**TASK TO COMPLETE:** From the first line to the last, give the listing again exactly.

++++++++++++++++++++

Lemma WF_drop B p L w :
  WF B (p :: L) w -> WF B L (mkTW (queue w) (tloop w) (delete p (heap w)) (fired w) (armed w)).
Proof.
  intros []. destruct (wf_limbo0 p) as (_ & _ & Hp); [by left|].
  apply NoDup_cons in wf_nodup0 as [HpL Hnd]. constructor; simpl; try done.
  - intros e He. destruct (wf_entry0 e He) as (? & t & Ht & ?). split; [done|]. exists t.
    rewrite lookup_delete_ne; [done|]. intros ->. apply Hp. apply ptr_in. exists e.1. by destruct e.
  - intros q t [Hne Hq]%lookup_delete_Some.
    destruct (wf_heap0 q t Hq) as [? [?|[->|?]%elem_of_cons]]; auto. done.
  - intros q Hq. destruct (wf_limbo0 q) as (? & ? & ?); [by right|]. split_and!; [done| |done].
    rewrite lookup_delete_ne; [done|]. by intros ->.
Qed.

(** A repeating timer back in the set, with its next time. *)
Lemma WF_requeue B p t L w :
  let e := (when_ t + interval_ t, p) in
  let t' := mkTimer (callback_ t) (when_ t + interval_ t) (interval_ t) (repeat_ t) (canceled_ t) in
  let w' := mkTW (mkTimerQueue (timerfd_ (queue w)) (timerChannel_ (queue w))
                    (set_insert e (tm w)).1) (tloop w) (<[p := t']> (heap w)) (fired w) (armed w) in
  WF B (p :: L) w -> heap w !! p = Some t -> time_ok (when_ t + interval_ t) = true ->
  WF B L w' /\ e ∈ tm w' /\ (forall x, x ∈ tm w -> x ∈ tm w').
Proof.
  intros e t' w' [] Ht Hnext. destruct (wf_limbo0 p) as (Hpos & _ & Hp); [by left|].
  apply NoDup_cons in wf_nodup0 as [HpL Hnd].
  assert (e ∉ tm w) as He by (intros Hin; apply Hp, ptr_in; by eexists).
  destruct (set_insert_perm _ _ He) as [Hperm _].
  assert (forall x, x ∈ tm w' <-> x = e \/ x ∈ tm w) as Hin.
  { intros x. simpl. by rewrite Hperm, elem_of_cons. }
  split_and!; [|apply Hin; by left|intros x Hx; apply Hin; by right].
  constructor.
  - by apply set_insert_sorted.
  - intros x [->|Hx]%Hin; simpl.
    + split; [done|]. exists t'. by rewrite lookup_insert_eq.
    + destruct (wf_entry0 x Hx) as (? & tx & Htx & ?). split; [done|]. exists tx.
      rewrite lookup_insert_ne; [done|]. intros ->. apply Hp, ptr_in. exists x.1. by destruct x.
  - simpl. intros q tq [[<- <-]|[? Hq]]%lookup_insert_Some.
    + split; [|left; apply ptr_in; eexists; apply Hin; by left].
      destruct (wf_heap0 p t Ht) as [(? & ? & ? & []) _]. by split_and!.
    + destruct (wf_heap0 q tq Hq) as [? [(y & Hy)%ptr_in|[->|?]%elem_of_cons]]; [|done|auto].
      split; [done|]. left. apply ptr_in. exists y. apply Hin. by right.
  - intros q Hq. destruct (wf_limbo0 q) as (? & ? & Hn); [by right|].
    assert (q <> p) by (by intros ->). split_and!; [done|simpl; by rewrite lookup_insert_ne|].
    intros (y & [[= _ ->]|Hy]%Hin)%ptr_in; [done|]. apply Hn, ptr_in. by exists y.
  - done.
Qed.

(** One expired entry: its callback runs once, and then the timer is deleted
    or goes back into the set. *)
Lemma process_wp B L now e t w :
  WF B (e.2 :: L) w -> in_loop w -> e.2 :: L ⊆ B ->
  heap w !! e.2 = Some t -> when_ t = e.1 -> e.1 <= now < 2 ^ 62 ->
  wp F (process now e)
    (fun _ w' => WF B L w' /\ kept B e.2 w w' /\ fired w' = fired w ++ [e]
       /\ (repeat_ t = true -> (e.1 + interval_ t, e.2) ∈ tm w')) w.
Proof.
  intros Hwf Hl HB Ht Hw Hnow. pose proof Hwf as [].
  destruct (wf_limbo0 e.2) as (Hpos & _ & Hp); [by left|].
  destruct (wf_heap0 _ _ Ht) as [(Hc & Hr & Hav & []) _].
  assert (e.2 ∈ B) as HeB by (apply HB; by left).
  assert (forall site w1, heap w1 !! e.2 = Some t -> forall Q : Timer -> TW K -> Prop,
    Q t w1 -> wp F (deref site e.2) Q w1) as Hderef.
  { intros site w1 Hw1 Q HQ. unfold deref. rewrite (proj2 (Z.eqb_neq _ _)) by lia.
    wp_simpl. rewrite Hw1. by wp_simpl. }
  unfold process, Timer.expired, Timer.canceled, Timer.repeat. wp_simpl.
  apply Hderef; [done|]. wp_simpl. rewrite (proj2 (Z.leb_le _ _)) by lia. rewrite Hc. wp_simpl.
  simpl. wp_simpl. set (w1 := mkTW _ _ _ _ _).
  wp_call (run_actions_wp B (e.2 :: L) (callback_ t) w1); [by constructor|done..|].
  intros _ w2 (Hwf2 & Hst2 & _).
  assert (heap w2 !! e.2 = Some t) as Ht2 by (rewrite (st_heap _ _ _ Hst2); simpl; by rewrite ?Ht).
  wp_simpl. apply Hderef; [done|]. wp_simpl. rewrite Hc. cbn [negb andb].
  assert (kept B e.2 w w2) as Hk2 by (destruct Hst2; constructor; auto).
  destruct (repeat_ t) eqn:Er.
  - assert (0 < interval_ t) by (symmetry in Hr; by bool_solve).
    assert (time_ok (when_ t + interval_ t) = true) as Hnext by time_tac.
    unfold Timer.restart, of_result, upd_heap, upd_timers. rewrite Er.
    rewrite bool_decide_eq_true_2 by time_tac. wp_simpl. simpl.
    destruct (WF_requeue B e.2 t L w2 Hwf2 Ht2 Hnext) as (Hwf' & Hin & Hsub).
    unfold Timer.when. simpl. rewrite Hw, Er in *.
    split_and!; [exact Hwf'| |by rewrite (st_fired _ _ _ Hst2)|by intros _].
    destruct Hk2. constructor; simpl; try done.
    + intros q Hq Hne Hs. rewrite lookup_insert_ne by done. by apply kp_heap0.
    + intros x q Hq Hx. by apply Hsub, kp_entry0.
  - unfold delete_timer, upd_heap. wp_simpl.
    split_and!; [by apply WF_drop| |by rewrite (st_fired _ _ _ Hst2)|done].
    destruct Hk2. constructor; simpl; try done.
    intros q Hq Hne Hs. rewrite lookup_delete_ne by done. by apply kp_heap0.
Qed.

++++++++++++++++++++

**TASK RESPONSE:**
Lemma WF_drop B p L w :
  WF B (p :: L) w -> WF B L (mkTW (queue w) (tloop w) (delete p (heap w)) (fired w) (armed w)).
Proof.
  intros []. destruct (wf_limbo0 p) as (_ & _ & Hp); [by left|].
  apply NoDup_cons in wf_nodup0 as [HpL Hnd]. constructor; simpl; try done.
  - intros e He. destruct (wf_entry0 e He) as (? & t & Ht & ?). split; [done|]. exists t.
    rewrite lookup_delete_ne; [done|]. intros ->. apply Hp. apply ptr_in. exists e.1. by destruct e.
  - intros q t [Hne Hq]%lookup_delete_Some.
    destruct (wf_heap0 q t Hq) as [? [?|[->|?]%elem_of_cons]]; auto. done.
  - intros q Hq. destruct (wf_limbo0 q) as (? & ? & ?); [by right|]. split_and!; [done| |done].
    rewrite lookup_delete_ne; [done|]. by intros ->.
Qed.

(** A repeating timer back in the set, with its next time. *)
Lemma WF_requeue B p t L w :
  let e := (when_ t + interval_ t, p) in
  let t' := mkTimer (callback_ t) (when_ t + interval_ t) (interval_ t) (repeat_ t) (canceled_ t) in
  let w' := mkTW (mkTimerQueue (timerfd_ (queue w)) (timerChannel_ (queue w))
                    (set_insert e (tm w)).1) (tloop w) (<[p := t']> (heap w)) (fired w) (armed w) in
  WF B (p :: L) w -> heap w !! p = Some t -> time_ok (when_ t + interval_ t) = true ->
  WF B L w' /\ e ∈ tm w' /\ (forall x, x ∈ tm w -> x ∈ tm w').
Proof.
  intros e t' w' [] Ht Hnext. destruct (wf_limbo0 p) as (Hpos & _ & Hp); [by left|].
  apply NoDup_cons in wf_nodup0 as [HpL Hnd].
  assert (e ∉ tm w) as He by (intros Hin; apply Hp, ptr_in; by eexists).
  destruct (set_insert_perm _ _ He) as [Hperm _].
  assert (forall x, x ∈ tm w' <-> x = e \/ x ∈ tm w) as Hin.
  { intros x. simpl. by rewrite Hperm, elem_of_cons. }
  split_and!; [|apply Hin; by left|intros x Hx; apply Hin; by right].
  constructor.
  - by apply set_insert_sorted.
  - intros x [->|Hx]%Hin; simpl.
    + split; [done|]. exists t'. by rewrite lookup_insert_eq.
    + destruct (wf_entry0 x Hx) as (? & tx & Htx & ?). split; [done|]. exists tx.
      rewrite lookup_insert_ne; [done|]. intros ->. apply Hp, ptr_in. exists x.1. by destruct x.
  - simpl. intros q tq [[<- <-]|[? Hq]]%lookup_insert_Some.
    + split; [|left; apply ptr_in; eexists; apply Hin; by left].
      destruct (wf_heap0 p t Ht) as [(? & ? & ? & []) _]. by split_and!.
    + destruct (wf_heap0 q tq Hq) as [? [(y & Hy)%ptr_in|[->|?]%elem_of_cons]]; [|done|auto].
      split; [done|]. left. apply ptr_in. exists y. apply Hin. by right.
  - intros q Hq. destruct (wf_limbo0 q) as (? & ? & Hn); [by right|].
    assert (q <> p) by (by intros ->). split_and!; [done|simpl; by rewrite lookup_insert_ne|].
    intros (y & [[= _ ->]|Hy]%Hin)%ptr_in; [done|]. apply Hn, ptr_in. by exists y.
  - done.
Qed.

(** One expired entry: its callback runs once, and then the timer is deleted
    or goes back into the set. *)
Lemma process_wp B L now e t w :
  WF B (e.2 :: L) w -> in_loop w -> e.2 :: L ⊆ B ->
  heap w !! e.2 = Some t -> when_ t = e.1 -> e.1 <= now < 2 ^ 62 ->
  wp F (process now e)
    (fun _ w' => WF B L w' /\ kept B e.2 w w' /\ fired w' = fired w ++ [e]
       /\ (repeat_ t = true -> (e.1 + interval_ t, e.2) ∈ tm w')) w.
Proof.
  intros Hwf Hl HB Ht Hw Hnow. pose proof Hwf as [].
  destruct (wf_limbo0 e.2) as (Hpos & _ & Hp); [by left|].
  destruct (wf_heap0 _ _ Ht) as [(Hc & Hr & Hav & []) _].
  assert (e.2 ∈ B) as HeB by (apply HB; by left).
  assert (forall site w1, heap w1 !! e.2 = Some t -> forall Q : Timer -> TW K -> Prop,
    Q t w1 -> wp F (deref site e.2) Q w1) as Hderef.
  { intros site w1 Hw1 Q HQ. unfold deref. rewrite (proj2 (Z.eqb_neq _ _)) by lia.
    wp_simpl. rewrite Hw1. by wp_simpl. }
  unfold process, Timer.expired, Timer.canceled, Timer.repeat. wp_simpl.
  apply Hderef; [done|]. wp_simpl. rewrite (proj2 (Z.leb_le _ _)) by lia. rewrite Hc. wp_simpl.
  simpl. wp_simpl. set (w1 := mkTW _ _ _ _ _).
  wp_call (run_actions_wp B (e.2 :: L) (callback_ t) w1); [by constructor|done..|].
  intros _ w2 (Hwf2 & Hst2 & _).
  assert (heap w2 !! e.2 = Some t) as Ht2 by (rewrite (st_heap _ _ _ Hst2); simpl; by rewrite ?Ht).
  wp_simpl. apply Hderef; [done|]. wp_simpl. rewrite Hc. cbn [negb andb].
  assert (kept B e.2 w w2) as Hk2 by (destruct Hst2; constructor; auto).
  destruct (repeat_ t) eqn:Er.
  - assert (0 < interval_ t) by (symmetry in Hr; by bool_solve).
    assert (time_ok (when_ t + interval_ t) = true) as Hnext by time_tac.
    unfold Timer.restart, of_result, upd_heap, upd_timers. rewrite Er.
    rewrite bool_decide_eq_true_2 by time_tac. wp_simpl. simpl.
    destruct (WF_requeue B e.2 t L w2 Hwf2 Ht2 Hnext) as (Hwf' & Hin & Hsub).
    unfold Timer.when. simpl. rewrite Hw, Er in *.
    split_and!; [exact Hwf'| |by rewrite (st_fired _ _ _ Hst2)|by intros _].
    destruct Hk2. constructor; simpl; try done.
    + intros q Hq Hne Hs. rewrite lookup_insert_ne by done. by apply kp_heap0.
    + intros x q Hq Hx. by apply Hsub, kp_entry0.
  - unfold delete_timer, upd_heap. wp_simpl.
    split_and!; [by apply WF_drop| |by rewrite (st_fired _ _ _ Hst2)|done].
    destruct Hk2. constructor; simpl; try done.
    intros q Hq Hne Hs. rewrite lookup_delete_ne by done. by apply kp_heap0.
Qed.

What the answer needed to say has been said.